I have no idea whom the author feels are potential DPBs but the only ones who I can think of who have any understanding of funeral plans are the Society of Will Writers and the Institute of Professional Will Writers.
- Bespoke Plans
Intermediaries job is to help the consumer get what they want in terms of a plan, but the authority for each plan comes from the funeral plan provider, not the intermediary, unless that intermediary is the funeral director.
- Should FOS be involved?
You would think so, in that the feedback loop between them and the FCA would improve the market. Sadly, FOS prides itself on having staff who don’t understand the market, and the FCA only wishes to lead from the rear. A more positive approach to both regulation and market improvement is required, which I believe could be developed far more quickly and cost effectively by the FPA.
- Near death plans. I believe we may have sold one, and these plans can create major savings. The exemption appears to us to defy logic.
- See above.
- Territorial scope. Many funeral plans are sold which may be used in the UK or abroad, and this exemption could potentially allow offshore companies scope to get round any form of regulation by selling plans which could potentially be used in the UK.

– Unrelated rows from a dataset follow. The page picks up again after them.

Lemma handle_post_op_inv g d body :
  valid_doc_id d = true → state_inv g → handled_inv (handle_post_op_doc g d body).
Proof.
  intros Hd Hg. unfold handle_post_op_doc. destruct (parse_op_body body) as [[[op cid] seq]|]; [|done].
  split; simpl; [by apply label_inv|]. split; simpl.
  - right. exists d. split; [done|]. left. by exists cid, seq.
  - intros. by apply finish_post_op_inv.
Qed.

Lemma handle_post_cursor_inv g d body :
  valid_doc_id d = true → state_inv g → handled_inv (handle_post_cursor_doc g d body).
Proof.
  intros Hd Hg. unfold handle_post_cursor_doc.
  destruct (json_get_string body _) as [cid|]; [|done].
  destruct (json_get_int body _) as [pos|]; [|done]. case_if; [done|].
  split; simpl; [by apply label_inv|]. split; simpl.
  - right. exists d. split; [done|]. right. by exists cid.
  - intros. by apply finish_post_cursor_inv.
Qed.

Lemma handle_post_docs_inv g body : state_inv g → handled_inv (handle_post_docs g body).
Proof.
  intros Hg. unfold handle_post_docs. destruct (json_get_string body _) as [id|]; [|done].
  case_if; [done|]. split; simpl; [by apply ensure_doc_inv|]. split; simpl; [by left|].
  intros v g' Hg'. unfold finish_post_docs. by case_if.
Qed.

Lemma replied_inv g effects response : state_inv g → handled_inv (g, replied effects response).
Proof. done. Qed.

Lemma route_valid path sub :
  bool_decide (snd <$> parse_doc_route path = Some sub) = true →
  valid_doc_id (default [] (fst <$> parse_doc_route path)) = true.
Proof.
  intros H. destruct (parse_doc_route path) as [[d s]|] eqn:E; [|by bsimp].
  by apply parse_doc_route_Some in E as [Hd _].
Qed.

Lemma handled_if (b : bool) (r1 r2 : handled) :
  (b = true → handled_inv r1) → handled_inv r2 → handled_inv (if b then r1 else r2).
Proof. destruct b; auto. Qed.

- Statutory Instrument This will achieve the objective if it is to stultify the industry.
- Impact Assessment Clearly whoever wrote the impact assessment is unfamiliar with FCA pay scales, the amount of paperwork they generate and the amount of work needed to comply with regulations when you are asked the simplest of questions. Extra costs at the FCA with be an absolute minimum of £1m a year, allowing for 1 senior and 5 other staff and expenses, and extra costs for the industry will be a minimum of 10 times that, probably nearer 50. In fact I imagine first year costs at the FCA would be several millions, rising each year. No reference has been made to the difficulty in innovating under a regime which regulates only the past and prides itself on compo after the event rather than prevention before.
- Books in surplus – clearly, if the contracts are sensible, not a problem.
- Books in loss – if there are any, the first port of call should be the former owners who may well have milked them
- Unable to be authorised. Some may not have the staff or finance to cope with the demands of FCA regulation and the consequent need to lay aside funds for future compo claims.
*Over 50s Plans are non- profit whole of life plans which NEVER have any cash value, except at point of death. At any other time, if the client misses a couple of premiums, they lose every penny. It would be interesting to request what proportion of these plans pay out, and I would be surprised if more than one third do. The rest will predominantly getting back what they have paid in or far less. The FCA sometimes deny regulating these plans, but as they can only be sold by regulated firms, that is a little daft.